Ceux que nous avons abandonnés

(Those We Left Behind )

  1. Les survivants

    Ciaran et son frère Thomas sont encore bien jeunes lorsqu’ils sont confiés aux Rolston, une famille d’accueil. Mais un jour, on retrouve le père mort, le crâne massacré par un presse-livres. Ciaran avoue être le coupable. Sept ans plus tard, Paula Cunningham, l’agent de probation de Ciaran, émet des doutes quant à ce qui s’est réellement passé, et contacte aussitôt Serena Flanagan, la policière qui avait enquêté à l’époque. Le passé n’a pas encore refermé ses plaies.

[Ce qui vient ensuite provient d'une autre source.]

Lemma completion_call_other_signal (mk : Callback -> Effect)
    (callback : option Callback) (s : State) (g : Z) (fin : Q) :
  g ≠ State_value s -> completion_call mk callback s g fin = [].
Proof.
  intros H. unfold completion_call. apply Z.eqb_neq in H. rewrite H.
  rewrite andb_false_r. by destruct callback.
Qed.

Lemma observe_signal_restart (s : State) (e : Engine) :
  Qeq_bool (toValue e) (target_of (State_value s)) = false ->
  observe_signal (State_value s) e = restart (target_of (State_value s)) e.
Proof.
  intros H. unfold observe_signal, target_of in *.
  destruct s; simpl in *; by rewrite H.
Qed.

Lemma observe_signal_on_target (s : State) (e : Engine) :
  Qeq_bool (toValue e) (target_of (State_value s)) = true ->
  observe_signal (State_value s) e = e.
Proof.
  intros H. unfold observe_signal, target_of in *.
  destruct s; simpl in *; by rewrite H.
Qed.

Lemma observe_signal_unassigned (e : Engine) : observe_signal (-1) e = e.
Proof. reflexivity. Qed.

Section Renderer.

Variable timing : Q -> Q -> Q -> TimingState -> TimingState.
Variable os : PlatformOS.

Abbreviation frame_at := (Modal_frame timing os).
Abbreviation run := (Modal_run timing os).

Lemma Modal_run_app (a b : list ModalInput) (m : ModalInstance) :
  run (a ++ b) m
  = (fst (run b (fst (run a m))),
     snd (run a m) ++ snd (run b (fst (run a m)))).
Proof.
  revert m. induction a as [|i a IH]; intros m; simpl.
  - by destruct (run b m).
  - rewrite IH. simpl. by rewrite app_assoc.
Qed.

Lemma Modal_frame_idle (t : Q) (m : ModalInstance) :
  pending m = false -> clockRunning (engine m) = false ->
  frame_at t m = (m, []).
Proof. intros Hp Hc. unfold Modal_frame. by rewrite Hp, Hc. Qed.

Lemma Modal_frames_idle (ts : list Q) (m : ModalInstance) :
  pending m = false -> clockRunning (engine m) = false ->
  run (frames ts) m = (m, []).
Proof.
  intros Hp Hc. induction ts as [|t ts IH]; simpl; [done|].
  rewrite (Modal_frame_idle t m Hp Hc). simpl. by rewrite IH.
Qed.

(** A frame leaves the React side of the renderer alone. *)
Lemma Modal_frame_keeps (t : Q) (m : ModalInstance) :
  let m' := fst (frame_at t m) in
  init m' = init m
  ∧ rendered_isVisible m' = rendered_isVisible m
  ∧ animationState m' = animationState m
  ∧ captured_onModalShow m' = captured_onModalShow m
  ∧ captured_onModalHide m' = captured_onModalHide m.
Proof.
  unfold Modal_frame.
  by destruct (pending m || clockRunning (engine m)).
Qed.

(** A frame that leaves the flag clear calls nothing. *)
Lemma Modal_frame_unfinished (t : Q) (m : ModalInstance) :
  truthy (finished (state (engine (fst (frame_at t m))))) = false ->
  snd (frame_at t m) = [].
Proof.
  unfold Modal_frame.
  destruct (pending m || clockRunning (engine m)); [|done].
  simpl. intros H. by rewrite !completion_call_unfinished.
Qed.

(** The frame on which the flag becomes set calls the callback of the
    signalled direction and stops the clock. *)
Lemma Modal_frame_completes (t : Q) (m : ModalInstance) (s : State) :
  animationState m = State_value s ->
  truthy (finished (state (engine m))) = false ->
  truthy (finished (state (engine (fst (frame_at t m))))) = true ->
  snd (frame_at t m) = completion_effects m s
  ∧ pending (fst (frame_at t m)) = false
  ∧ clockRunning (engine (fst (frame_at t m))) = false.
Proof.
  intros Hs H0. unfold Modal_frame.
  destruct (pending m || clockRunning (engine m)); simpl; [|congruence].
  intros H1. unfold completion_call, completion_effects. rewrite H1, Hs.
  destruct s, (captured_onModalShow m), (captured_onModalHide m); done.
Qed.

Lemma unfinished_frames (ts : list Q) (m : ModalInstance) :
  truthy (finished (state (engine m))) = false ->
  unfinished_through timing os ts m = true ->
  snd (run (frames ts) m) = []
  ∧ truthy (finished (state (engine (fst (run (frames ts) m))))) = false
  ∧ init (fst (run (frames ts) m)) = init m
  ∧ rendered_isVisible (fst (run (frames ts) m)) = rendered_isVisible m
  ∧ animationState (fst (run (frames ts) m)) = animationState m
  ∧ captured_onModalShow (fst (run (frames ts) m)) = captured_onModalShow m
  ∧ captured_onModalHide (fst (run (frames ts) m)) = captured_onModalHide m.
Proof.
  revert m. induction ts as [|t ts IH]; intros m H0 Hu; simpl in *; [done|].
  apply andb_true_iff in Hu as [Hf Hu]. apply negb_true_iff in Hf.
  destruct (IH _ Hf Hu) as (He & Hfin & Hi & Hr & Ha & Hs & Hh).
  destruct (Modal_frame_keeps t m) as (Ki & Kr & Ka & Ks & Kh).
  rewrite (Modal_frame_unfinished t m Hf), He. simpl.
  repeat split; congruence.
Qed.

(** C3. Take a run towards [s] whose flag is clear, frames [before]
    none of which sets the flag, and a frame [now] which does.  Over
    these frames and any frames [after], the callback of [s] is called
    once, on [now], which also stops the clock, and nothing at all
    happens on the frames after it.  Whenever a signal starts a run,
    the flag the run starts with is zero. *)
Theorem completion_called_exactly_once (m : ModalInstance) (s : State)
    (before after : list Q) (now : Q) :
  animationState m = State_value s ->
  truthy (finished (state (engine m))) = false ->
  unfinished_through timing os before m = true ->
  truthy (finished (state (engine
    (fst (run (frames (before ++ [now])) m))))) = true ->
  snd (run (frames (before ++ now :: after)) m) = completion_effects m s
  ∧ snd (run (frames (before ++ [now])) m) = completion_effects m s
  ∧ fst (run (frames (before ++ now :: after)) m)
    = fst (run (frames (before ++ [now])) m)
  ∧ clockRunning (engine (fst (run (frames (before ++ now :: after)) m)))
    = false
  ∧ (∀ s' e,
        Qeq_bool (toValue e) (target_of (State_value s')) = false ->
        finished (state (observe_signal (State_value s') e)) = 0%Q).
Proof.
  intros Hs H0 Hu Hdone.
  destruct (unfinished_frames before m H0 Hu) as (He & Hfin & _ & _ & Ha & Hsh & Hhi).
  set (mb := fst (run (frames before) m)) in *.
  unfold frames in *. rewrite map_app in Hdone |- *.
  rewrite map_app. rewrite !Modal_run_app in *. fold (frames before) in *.
  fold mb in Hdone |- *. simpl in Hdone |- *.
  assert (Hs' : animationState mb = State_value s) by congruence.
  destruct (Modal_frame_completes now mb s Hs' Hfin Hdone) as (Hc & Hp & Hr).
  fold (frames after). rewrite (Modal_frames_idle after _ Hp Hr). simpl.
  rewrite He, Hc, !app_nil_r. simpl.
  assert (Hce : completion_effects mb s = completion_effects m s).
  { unfold completion_effects. by rewrite Hsh, Hhi. }
  repeat split; try done.
  intros s' e H. by rewrite observe_signal_restart.
Qed.

Lemma Modal_frame_no_show (t : Q) (m : ModalInstance) (f : Callback) :
  animationState m ≠ State_value BEGAN ->
  ¬ In (CallOnModalShow f) (snd (frame_at t m)).
Proof.
  intros Hg. unfold Modal_frame.
  destruct (pending m || clockRunning (engine m)); simpl; [|tauto].
  rewrite (completion_call_other_signal _ _ BEGAN) by done. simpl.
  unfold completion_call.
  destruct (captured_onModalHide m); [|tauto].
  match goal with |- context [if ?c then _ else _] => destruct c end;
    simpl; [|tauto].
  intros [H|[]]. discriminate.
Qed.

Lemma Modal_frame_on_target (t : Q) (m : ModalInstance) (s : State) :
  animationState m = State_value s ->
  toValue (engine m) = target_of (State_value s) ->
  toValue (engine (fst (frame_at t m))) = target_of (State_value s).
Proof.
  intros Hg Ht. unfold Modal_frame.
  destruct (pending m || clockRunning (engine m)); simpl; [|done].
  rewrite Hg, observe_signal_on_target; [done|].
  rewrite Ht. apply Qeq_bool_refl.
Qed.

Lemma Modal_frames_on_target (ts : list Q) (m : ModalInstance) (s : State) :
  animationState m = State_value s ->
  toValue (engine m) = target_of (State_value s) ->
  toValue (engine (fst (run (frames ts) m))) = target_of (State_value s)
  ∧ animationState (fst (run (frames ts) m)) = State_value s.
Proof.
  revert m. induction ts as [|t ts IH]; intros m Hg Ht; simpl; [done|].
  destruct (Modal_frame_keeps t m) as (_ & _ & Ka & _).
  apply IH; [congruence|]. by apply Modal_frame_on_target.
Qed.

Lemma Modal_frames_no_show (ts : list Q) (m : ModalInstance) (f : Callback) :
  animationState m ≠ State_value BEGAN ->
  ¬ In (CallOnModalShow f) (snd (run (frames ts) m)).
Proof.
  revert m. induction ts as [|t ts IH]; intros m Hg; simpl; [tauto|].
  destruct (Modal_frame_keeps t m) as (_ & _ & Ka & _).
  rewrite in_app_iff. intros [H|H].
  - by apply (Modal_frame_no_show t m f).
  - apply (IH (fst (frame_at t m))); [congruence|done].
Qed.

Lemma signal_unassigned_dec (m : ModalInstance) :
  animationState m = -1 ∨ animationState m ≠ -1.
Proof. destruct (decide (animationState m = -1)); auto. Qed.

Lemma Modal_mount_fresh (p : ModalProps) :
  Modal_fresh (modal_isVisible p) (Modal_mount p).
Proof. repeat split; reflexivity. Qed.

Lemma fresh_frame (p0 : option bool) (t : Q) (m : ModalInstance) :
  timing_contract timing (duration os) ->
  Modal_fresh p0 m ->
  Modal_fresh p0 (fst (frame_at t m))
  ∧ snd (frame_at t m) = []
  ∧ pending (fst (frame_at t m)) = false.
Proof.
  intros Hc (Hi & Hg & Hv & Ht & Hr & Hp & Hfirst).
  unfold Modal_frame. rewrite Hr, orb_false_r.
  destruct (pending m) eqn:Hpend; simpl;
    [|split; [|done]; repeat split; try done; congruence].
  destruct (Hfirst eq_refl) as [Htime Hframe].
  simpl. rewrite Hg, observe_signal_unassigned.
  rewrite !completion_call_other_signal by done.
  repeat split; simpl; try done.
  - rewrite Hr. by destruct (truthy _).
  - rewrite (contract_first _ _ Hc) by done. exact Hp.
Qed.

    Stuart Neville, à qui l’on doit des ouvrages majeurs comme Les Fantômes de Belfast ou Ratlines, s’essaie ici au roman noir, et c’est une réussite. Le style de l’auteur est une merveille : sombre, ténébreux, il se hisse sans mal à la dureté des propos, la tortuosité de l’histoire, les cicatrices demeurées béantes. Le livre s’avère relativement court, les chapitres sont véloces, et il n’y a pas un mot de trop au gré de ce récit prenant et poignant. Stuart Neville livre des portraits saisissants, particulièrement humains et touchants, sans le moindre pathos de mauvais goût ni effets faciles. Ciaran et Thomas, les deux frères, nouent une relation très tendue, équivoque, constituée de non-dits, de raideurs, de soumissions et de dominations étranges (la nature des rétorsions perpétrées par Thomas est affolante et mémorable), et il faudra attendre les ultimes chapitres pour en saisir toute la nébulosité et la complexité. Serena Flanagan, rescapée d’un cancer, ayant tant de mal à conjuguer ses vies personnelle et professionnelle, se montre également très crédible et lumineuse d’humanité, notamment lorsqu’elle apprend le cancer d’une proche dont le mari est atteint de la maladie d’Alzheimer. Elle verra également ressurgir à la surface du présent l’ambigu lien qu’elle a noué, presque inconsciemment, avec Ciaran, fait de silences, de désir et de transferts contradictoires.

    Un petit bijou de noirceur, tout en simplicité et en efficacité, bouleversant et nerveux, où la plume de Stuart Neville excelle sans jamais manifester le moindre signe d’effort. Tout y vient naturellement, avec une simplicité déconcertante, et parvient à se hisser au rang des meilleurs ouvrages du genre.